Problem description:
Take the data below and repeat it exactly.

>>>

Lemma num_fold acc s :
  fold_left num_step (bytes_of s) acc = acc * 10 ^ Z.of_nat (String.length s) + num s.
Proof.
  unfold num. rewrite <- length_bytes_of. generalize (bytes_of s) as l. clear s. intros l.
  revert acc. induction l as [|c l IH]; intros acc; cbn [fold_left length]; [cbn; lia|].
  rewrite IH. rewrite (IH (num_step 0 c)). rewrite Nat2Z.inj_succ, Z.pow_succ_r by lia.
  unfold num_step. lia.
Qed.
Lemma num_app s t : num (s +:+ t) = num s * 10 ^ Z.of_nat (String.length t) + num t.
Proof. unfold num at 1. rewrite bytes_of_app, fold_left_app. apply num_fold. Qed.
Lemma num_cons c s : num (String c s) = (byte_val c - 48) * 10 ^ Z.of_nat (String.length s) + num s.
Proof. change (String c s) with (String c "" +:+ s). rewrite num_app.
  replace (num (String c "")) with (byte_val c - 48) by (unfold num; cbn; unfold num_step; lia). done. Qed.
Lemma num_zeros n : num (Repeat "0" n) = 0.
Proof.
  induction n as [|n IH]; [done|]. cbn [Repeat]. rewrite num_app, IH.
  replace (num "0") with 0 by reflexivity. lia.
Qed.
Lemma all_zeros s : all_bytes (λ c, bool_decide (c = "0"%char)) s → s = Repeat "0" (String.length s).
Proof.
  induction s as [|c s IH]; [done|]. rewrite all_bytes_cons, bool_decide_eq_true.
  intros [-> Hs]. change (String "0" s = String "0" (Repeat "0" (String.length s))).
  by rewrite <- IH.
Qed.

Lemma num_bounds s : all_bytes is_digit s → 0 ≤ num s < 10 ^ Z.of_nat (String.length s).
Proof.
  induction s as [|c s IH]; [done|]. intros [Hc%is_digit_val Hs%IH]%all_bytes_cons.
  rewrite num_cons, length_cons_string, Nat2Z.inj_succ, Z.pow_succ_r by lia. nia.
Qed.
Lemma num_inj s t :
  all_bytes is_digit s → all_bytes is_digit t → String.length s = String.length t →
  num s = num t → s = t.
Proof.
  revert t. induction s as [|c s IH]; intros [|d t] Hs Ht Hlen Heq; try done.
  apply all_bytes_cons in Hs as [Hc Hs], Ht as [Hd Ht]. injection Hlen as Hlen.
  rewrite !num_cons, Hlen in Heq. apply num_bounds in Hs as Bs, Ht as Bt. rewrite Hlen in Bs.
  assert (byte_val c = byte_val d) as Hcd by nia.
  apply byte_val_inj in Hcd as ->. f_equal. apply IH; [done..|]. lia.
Qed.
Lemma num_pos c s :
  is_digit c = true → c ≠ "0"%char → all_bytes is_digit s →
  10 ^ Z.of_nat (String.length s) ≤ num (String c s).
Proof.
  intros Hc H0 Hs%num_bounds. rewrite num_cons. apply is_digit_val in Hc.
  assert (byte_val c ≠ 48) by (intros E; apply H0, byte_val_inj; rewrite E; done). nia.
Qed.

Lemma digits_val_num acc s :
  all_bytes is_digit s → digits_val acc s = Some (acc * 10 ^ Z.of_nat (String.length s) + num s).
Proof.
  revert acc. induction s as [|c s IH]; intros acc Hs; [cbn; f_equal; unfold num; cbn; lia|].
  apply all_bytes_cons in Hs as [Hc Hs]. cbn [digits_val]. unfold digit_val. rewrite Hc.
  cbn [mbind option_bind]. rewrite IH by done. f_equal.
  rewrite num_cons, length_cons_string, Nat2Z.inj_succ, Z.pow_succ_r by lia. lia.
Qed.
Lemma digits_val_Some acc s z : digits_val acc s = Some z → all_bytes is_digit s.
Proof.
  revert acc. induction s as [|c s IH]; intros acc; [eauto with hamster|].
  cbn [digits_val]. unfold digit_val. destruct (is_digit c) eqn:Hc; [|done]. cbn.
  intros Hs%IH. by apply all_bytes_cons.
Qed.
Lemma unsigned_decimal_spec s z :
  unsigned_decimal s = Some z ↔ s ≠ "" ∧ all_bytes is_digit s ∧ z = num s.
Proof.
  unfold unsigned_decimal. destruct s as [|c s]; [naive_solver|]. split.
  - intros H. pose proof (digits_val_Some _ _ _ H) as Hd. rewrite digits_val_num in H by done.
    injection H as <-. split_and!; [done..|lia].
  - intros (_ & Hd & ->). rewrite digits_val_num by done. f_equal.
Qed.

(** * Trimming white space *)

(** Bytes that neither start nor end the encoding of a space. *)
Definition plain (c : byte) : bool := (33 <=? byte_val c) && (byte_val c <=? 126).

Lemma strip_one_plain encs c s :
  Forall (λ e, match e with EmptyString => False | String d _ => plain d = false end) encs →
  plain c = true → strip_one encs (String c s) = None.
Proof.
  intros H Hc. induction H as [|e encs He _ IH]; [done|]. cbn.
  destruct e as [|d e]; [done|]. cbn. rewrite decide_False by (intros ->; congruence). done.
Qed.
Lemma spaces_not_plain :
  Forall (λ e, match e with EmptyString => False | String d _ => plain d = false end) spaces ∧
  Forall (λ e, match e with EmptyString => False | String d _ => plain d = false end) rev_spaces.
Proof. split; repeat (apply Forall_cons; split; [reflexivity|]); apply Forall_nil; exact I. Qed.

Lemma strip_all_plain encs n c s :
  strip_one encs (String c s) = None → strip_all encs n (String c s) = String c s.
Proof. destruct n; cbn [strip_all]; [done|]. by intros ->. Qed.

Lemma TrimSpace_plain s : all_bytes plain s → TrimSpace s = s.
Proof.
  intros Hs. unfold TrimSpace. destruct spaces_not_plain as [H1 H2].
  assert (strip_all spaces (String.length s) s = s) as ->.
  { destruct s as [|c s]; [done|]. apply all_bytes_cons in Hs as [Hc _].
    apply strip_all_plain, strip_one_plain; done. }
  destruct (string_snoc_cases s) as [->|(t & c & ->)]; [done|].
  apply all_bytes_app in Hs as [_ [Hc _]%all_bytes_cons].
  rewrite reverse_app, reverse_one, app_string_cons, app_string_nil_l.
  rewrite strip_all_plain by (apply strip_one_plain; done).
  change (String c (reverse t)) with (String c "" +:+ reverse t).
  by rewrite reverse_app, reverse_involutive.
Qed.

<<<

Final answer:
Lemma num_fold acc s :
  fold_left num_step (bytes_of s) acc = acc * 10 ^ Z.of_nat (String.length s) + num s.
Proof.
  unfold num. rewrite <- length_bytes_of. generalize (bytes_of s) as l. clear s. intros l.
  revert acc. induction l as [|c l IH]; intros acc; cbn [fold_left length]; [cbn; lia|].
  rewrite IH. rewrite (IH (num_step 0 c)). rewrite Nat2Z.inj_succ, Z.pow_succ_r by lia.
  unfold num_step. lia.
Qed.
Lemma num_app s t : num (s +:+ t) = num s * 10 ^ Z.of_nat (String.length t) + num t.
Proof. unfold num at 1. rewrite bytes_of_app, fold_left_app. apply num_fold. Qed.
Lemma num_cons c s : num (String c s) = (byte_val c - 48) * 10 ^ Z.of_nat (String.length s) + num s.
Proof. change (String c s) with (String c "" +:+ s). rewrite num_app.
  replace (num (String c "")) with (byte_val c - 48) by (unfold num; cbn; unfold num_step; lia). done. Qed.
Lemma num_zeros n : num (Repeat "0" n) = 0.
Proof.
  induction n as [|n IH]; [done|]. cbn [Repeat]. rewrite num_app, IH.
  replace (num "0") with 0 by reflexivity. lia.
Qed.
Lemma all_zeros s : all_bytes (λ c, bool_decide (c = "0"%char)) s → s = Repeat "0" (String.length s).
Proof.
  induction s as [|c s IH]; [done|]. rewrite all_bytes_cons, bool_decide_eq_true.
  intros [-> Hs]. change (String "0" s = String "0" (Repeat "0" (String.length s))).
  by rewrite <- IH.
Qed.

Lemma num_bounds s : all_bytes is_digit s → 0 ≤ num s < 10 ^ Z.of_nat (String.length s).
Proof.
  induction s as [|c s IH]; [done|]. intros [Hc%is_digit_val Hs%IH]%all_bytes_cons.
  rewrite num_cons, length_cons_string, Nat2Z.inj_succ, Z.pow_succ_r by lia. nia.
Qed.
Lemma num_inj s t :
  all_bytes is_digit s → all_bytes is_digit t → String.length s = String.length t →
  num s = num t → s = t.
Proof.
  revert t. induction s as [|c s IH]; intros [|d t] Hs Ht Hlen Heq; try done.
  apply all_bytes_cons in Hs as [Hc Hs], Ht as [Hd Ht]. injection Hlen as Hlen.
  rewrite !num_cons, Hlen in Heq. apply num_bounds in Hs as Bs, Ht as Bt. rewrite Hlen in Bs.
  assert (byte_val c = byte_val d) as Hcd by nia.
  apply byte_val_inj in Hcd as ->. f_equal. apply IH; [done..|]. lia.
Qed.
Lemma num_pos c s :
  is_digit c = true → c ≠ "0"%char → all_bytes is_digit s →
  10 ^ Z.of_nat (String.length s) ≤ num (String c s).
Proof.
  intros Hc H0 Hs%num_bounds. rewrite num_cons. apply is_digit_val in Hc.
  assert (byte_val c ≠ 48) by (intros E; apply H0, byte_val_inj; rewrite E; done). nia.
Qed.

Lemma digits_val_num acc s :
  all_bytes is_digit s → digits_val acc s = Some (acc * 10 ^ Z.of_nat (String.length s) + num s).
Proof.
  revert acc. induction s as [|c s IH]; intros acc Hs; [cbn; f_equal; unfold num; cbn; lia|].
  apply all_bytes_cons in Hs as [Hc Hs]. cbn [digits_val]. unfold digit_val. rewrite Hc.
  cbn [mbind option_bind]. rewrite IH by done. f_equal.
  rewrite num_cons, length_cons_string, Nat2Z.inj_succ, Z.pow_succ_r by lia. lia.
Qed.
Lemma digits_val_Some acc s z : digits_val acc s = Some z → all_bytes is_digit s.
Proof.
  revert acc. induction s as [|c s IH]; intros acc; [eauto with hamster|].
  cbn [digits_val]. unfold digit_val. destruct (is_digit c) eqn:Hc; [|done]. cbn.
  intros Hs%IH. by apply all_bytes_cons.
Qed.
Lemma unsigned_decimal_spec s z :
  unsigned_decimal s = Some z ↔ s ≠ "" ∧ all_bytes is_digit s ∧ z = num s.
Proof.
  unfold unsigned_decimal. destruct s as [|c s]; [naive_solver|]. split.
  - intros H. pose proof (digits_val_Some _ _ _ H) as Hd. rewrite digits_val_num in H by done.
    injection H as <-. split_and!; [done..|lia].
  - intros (_ & Hd & ->). rewrite digits_val_num by done. f_equal.
Qed.

(** * Trimming white space *)

(** Bytes that neither start nor end the encoding of a space. *)
Definition plain (c : byte) : bool := (33 <=? byte_val c) && (byte_val c <=? 126).

Lemma strip_one_plain encs c s :
  Forall (λ e, match e with EmptyString => False | String d _ => plain d = false end) encs →
  plain c = true → strip_one encs (String c s) = None.
Proof.
  intros H Hc. induction H as [|e encs He _ IH]; [done|]. cbn.
  destruct e as [|d e]; [done|]. cbn. rewrite decide_False by (intros ->; congruence). done.
Qed.
Lemma spaces_not_plain :
  Forall (λ e, match e with EmptyString => False | String d _ => plain d = false end) spaces ∧
  Forall (λ e, match e with EmptyString => False | String d _ => plain d = false end) rev_spaces.
Proof. split; repeat (apply Forall_cons; split; [reflexivity|]); apply Forall_nil; exact I. Qed.

Lemma strip_all_plain encs n c s :
  strip_one encs (String c s) = None → strip_all encs n (String c s) = String c s.
Proof. destruct n; cbn [strip_all]; [done|]. by intros ->. Qed.

Lemma TrimSpace_plain s : all_bytes plain s → TrimSpace s = s.
Proof.
  intros Hs. unfold TrimSpace. destruct spaces_not_plain as [H1 H2].
  assert (strip_all spaces (String.length s) s = s) as ->.
  { destruct s as [|c s]; [done|]. apply all_bytes_cons in Hs as [Hc _].
    apply strip_all_plain, strip_one_plain; done. }
  destruct (string_snoc_cases s) as [->|(t & c & ->)]; [done|].
  apply all_bytes_app in Hs as [_ [Hc _]%all_bytes_cons].
  rewrite reverse_app, reverse_one, app_string_cons, app_string_nil_l.
  rewrite strip_all_plain by (apply strip_one_plain; done).
  change (String c (reverse t)) with (String c "" +:+ reverse t).
  by rewrite reverse_app, reverse_involutive.
Qed.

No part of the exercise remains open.